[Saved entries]
<<<<

(** * TypeAttack leaderboard pipeline: submission integrity and consolidation

    A shallow embedding of the Python scripts under [scripts/]:
    - [validate_session.py]: canonical projection of a session, its SHA-256
      digest, and the submission validator;
    - [generate_static.py]: atomic JSON writes, leaderboard and feedback merge;
    - [moderate_scores.py]: deletion of a score and re-ranking.

    Python values are the values [json.load] produces.  A [str] is held as
    the bytes of its UTF-8 encoding (byte order and code-point order agree on
    UTF-8, so comparisons are the same); a [dict] is a [gmap] keyed by
    strings (every serialisation in the scripts sorts the keys, so insertion
    order is never observed); [bool] is a subclass of [int], as in Python.
    IEEE floats are not part of the value universe: numbers are the
    integers.  An exception is an explicit [Raise] result; the clock and the
    file system are explicit arguments. *)

From Stdlib Require Import ZArith NArith String Ascii List Lia DecimalString OrdersEx.
From stdpp Require Import gmap strings list fin_maps sorting.

Set Warnings "-register-all".

Local Open Scope string_scope.
Local Open Scope list_scope.
Local Open Scope Z_scope.

(** ** Python values and exceptions *)

Inductive pyval : Type :=
  | PNone
  | PBool (b : bool)
  | PInt (n : Z)
  | PStr (s : string)
  | PList (l : list pyval)
  | PDict (d : gmap string pyval).

Inductive exn : Type :=
  | AttributeError   (* [.get] on a value that is not a dict *)
  | TypeError.       (* unorderable or unhashable operand, wrong operand type *)

Inductive res (A : Type) : Type :=
  | Ok (a : A)
  | Raise (e : exn).
Arguments Ok {A} a.
Arguments Raise {A} e.

#[global] Instance res_ret : MRet res := λ A, Ok.
#[global] Instance res_bind : MBind res :=
  λ A B f m, match m with Ok a => f a | Raise e => Raise e end.

#[global] Instance res_fmap : FMap res :=
  λ A B f m, match m with Ok a => Ok (f a) | Raise e => Raise e end.

Definition is_ok {A} (r : res A) : bool :=
  match r with Ok _ => true | Raise _ => false end.

(** [bool(v)]: Python truthiness. *)
Definition truthy (v : pyval) : bool :=
  match v with
  | PNone => false
  | PBool b => b
  | PInt n => negb (n =? 0)
  | PStr s => negb (String.eqb s EmptyString)
  | PList l => match l with [] => false | _ :: _ => true end
  | PDict d => negb (Nat.eqb (size d) 0)
  end.

(** [d.get(k)] and [d.get(k, dflt)] on a dict. *)
Definition dict_get (d : gmap string pyval) (k : string) (dflt : pyval) : pyval :=
  default dflt (d !! k).

(** [v.get(k, dflt)] on an arbitrary value: only dicts have the method. *)
Definition py_get (v : pyval) (k : string) (dflt : pyval) : res pyval :=
  match v with
  | PDict d => Ok (dict_get d k dflt)
  | _ => Raise AttributeError
  end.

(** The integer a [bool] or [int] stands for. *)
Definition as_int (v : pyval) : option Z :=
  match v with
  | PBool b => Some (if b then 1 else 0)
  | PInt n => Some n
  | _ => None
  end.

(** [isinstance(v, (int, float))] *)
Definition is_number (v : pyval) : bool :=
  match as_int v with Some _ => true | None => false end.

(** Unary minus. *)
Definition py_neg (v : pyval) : res pyval :=
  match as_int v with
  | Some n => Ok (PInt (- n))
  | None => Raise TypeError
  end.

(** [a == b] *)
Fixpoint py_eq (a b : pyval) : bool :=
  match a, b with
  | PNone, PNone => true
  | PBool x, PBool y => Bool.eqb x y
  | PBool x, PInt n => (if x then 1 else 0) =? n
  | PInt n, PBool y => n =? (if y then 1 else 0)
  | PInt n, PInt m => n =? m
  | PStr s, PStr t => String.eqb s t
  | PList la, PList lb =>
      (fix go (la lb : list pyval) : bool :=
         match la, lb with
         | [], [] => true
         | x :: la', y :: lb' => py_eq x y && go la' lb'
         | _, _ => false
         end) la lb
  | PDict da, PDict db =>
      Nat.eqb (size da) (size db) &&
      map_fold (λ k v acc,
                  acc && match db !! k with
                         | Some w => py_eq v w
                         | None => false
                         end) true da
  | _, _ => false
  end.

(** [a < b]: numbers by value, strings by code point, lists
    lexicographically; anything else is not orderable. *)
Fixpoint py_lt (a b : pyval) : res bool :=
  match a, b with
  | PBool x, PBool y => Ok ((if x then 1 else 0) <? (if y then 1 else 0))
  | PBool x, PInt n => Ok ((if x then 1 else 0) <? n)
  | PInt n, PBool y => Ok (n <? (if y then 1 else 0))
  | PInt n, PInt m => Ok (n <? m)
  | PStr s, PStr t => Ok (String.ltb s t)
  | PList la, PList lb =>
      (fix go (la lb : list pyval) : res bool :=
         match la, lb with
         | [], [] => Ok false
         | [], _ :: _ => Ok true
         | _ :: _, [] => Ok false
         | x :: la', y :: lb' => if py_eq x y then go la' lb' else py_lt x y
         end) la lb
  | _, _ => Raise TypeError
  end.

(** Comparison of the 2-tuples used as sort keys: the first position where
    the tuples differ (by [==]) decides. *)
Definition tuple_lt (k1 k2 : pyval * pyval) : res bool :=
  if py_eq k1.1 k2.1 then
    if py_eq k1.2 k2.2 then Ok false else py_lt k1.2 k2.2
  else py_lt k1.1 k2.1.

(** [hash(v)] succeeds on the scalars; lists and dicts are unhashable. *)
Definition hashable (v : pyval) : bool :=
  match v with
  | PList _ | PDict _ => false
  | _ => true
  end.

(** [v in seen] for a [set] whose members are listed in [seen]. *)
Definition set_contains (seen : list pyval) (v : pyval) : res bool :=
  if hashable v then Ok (existsb (py_eq v) seen) else Raise TypeError.

(** ** Sorting

    [sorted] and [list.sort] are stable and only use [<].  The insertion
    sort below is stable; it raises when one of the comparisons it performs
    raises.  (CPython's merge sort may perform other comparisons, which only
    matters for lists holding values of unorderable types.) *)

Section Sorting.
Context {A : Type} (lt : A → A → res bool).

Fixpoint insert_by (x : A) (l : list A) : res (list A) :=
  match l with
  | [] => Ok [x]
  | y :: l' =>
      b ← lt y x;
      if b : bool then r ← insert_by x l'; Ok (y :: r)
      else Ok (x :: y :: l')
  end.

Fixpoint sort_by (l : list A) : res (list A) :=
  match l with
  | [] => Ok []
  | x :: l' => s ← sort_by l'; insert_by x s
  end.
End Sorting.

(** [sorted(l)] *)
Definition sorted (l : list pyval) : res (list pyval) := sort_by py_lt l.

(** [l.sort(key=f)]: the keys are computed first, in order. *)
Definition sort_with_key (f : pyval → res (pyval * pyval)) (l : list pyval)
  : res (list pyval) :=
  keyed ← mapM (λ x, k ← f x; Ok (k, x)) l;
  s ← sort_by (λ a b, tuple_lt a.1 b.1) keyed;
  Ok (s.*2).

(** [l[:n]], with Python's reading of a negative bound. *)
Definition slice_to (n : Z) (l : list pyval) : list pyval :=
  if n <? 0 then take (Z.to_nat (Z.of_nat (length l) + n)) l
  else take (Z.to_nat n) l.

>>>>

Would you print, exactly as written, every line above from the one holding "[], [] => Ok false" through the one holding "Definition sorted (l", with both included and no other lines?

         | [], [] => Ok false
         | [], _ :: _ => Ok true
         | _ :: _, [] => Ok false
         | x :: la', y :: lb' => if py_eq x y then go la' lb' else py_lt x y
         end) la lb
  | _, _ => Raise TypeError
  end.

(** Comparison of the 2-tuples used as sort keys: the first position where
    the tuples differ (by [==]) decides. *)
Definition tuple_lt (k1 k2 : pyval * pyval) : res bool :=
  if py_eq k1.1 k2.1 then
    if py_eq k1.2 k2.2 then Ok false else py_lt k1.2 k2.2
  else py_lt k1.1 k2.1.

(** [hash(v)] succeeds on the scalars; lists and dicts are unhashable. *)
Definition hashable (v : pyval) : bool :=
  match v with
  | PList _ | PDict _ => false
  | _ => true
  end.

(** [v in seen] for a [set] whose members are listed in [seen]. *)
Definition set_contains (seen : list pyval) (v : pyval) : res bool :=
  if hashable v then Ok (existsb (py_eq v) seen) else Raise TypeError.

(** ** Sorting

    [sorted] and [list.sort] are stable and only use [<].  The insertion
    sort below is stable; it raises when one of the comparisons it performs
    raises.  (CPython's merge sort may perform other comparisons, which only
    matters for lists holding values of unorderable types.) *)

Section Sorting.
Context {A : Type} (lt : A → A → res bool).

Fixpoint insert_by (x : A) (l : list A) : res (list A) :=
  match l with
  | [] => Ok [x]
  | y :: l' =>
      b ← lt y x;
      if b : bool then r ← insert_by x l'; Ok (y :: r)
      else Ok (x :: y :: l')
  end.

Fixpoint sort_by (l : list A) : res (list A) :=
  match l with
  | [] => Ok []
  | x :: l' => s ← sort_by l'; insert_by x s
  end.
End Sorting.

(** [sorted(l)] *)
Definition sorted (l : list pyval) : res (list pyval) := sort_by py_lt l.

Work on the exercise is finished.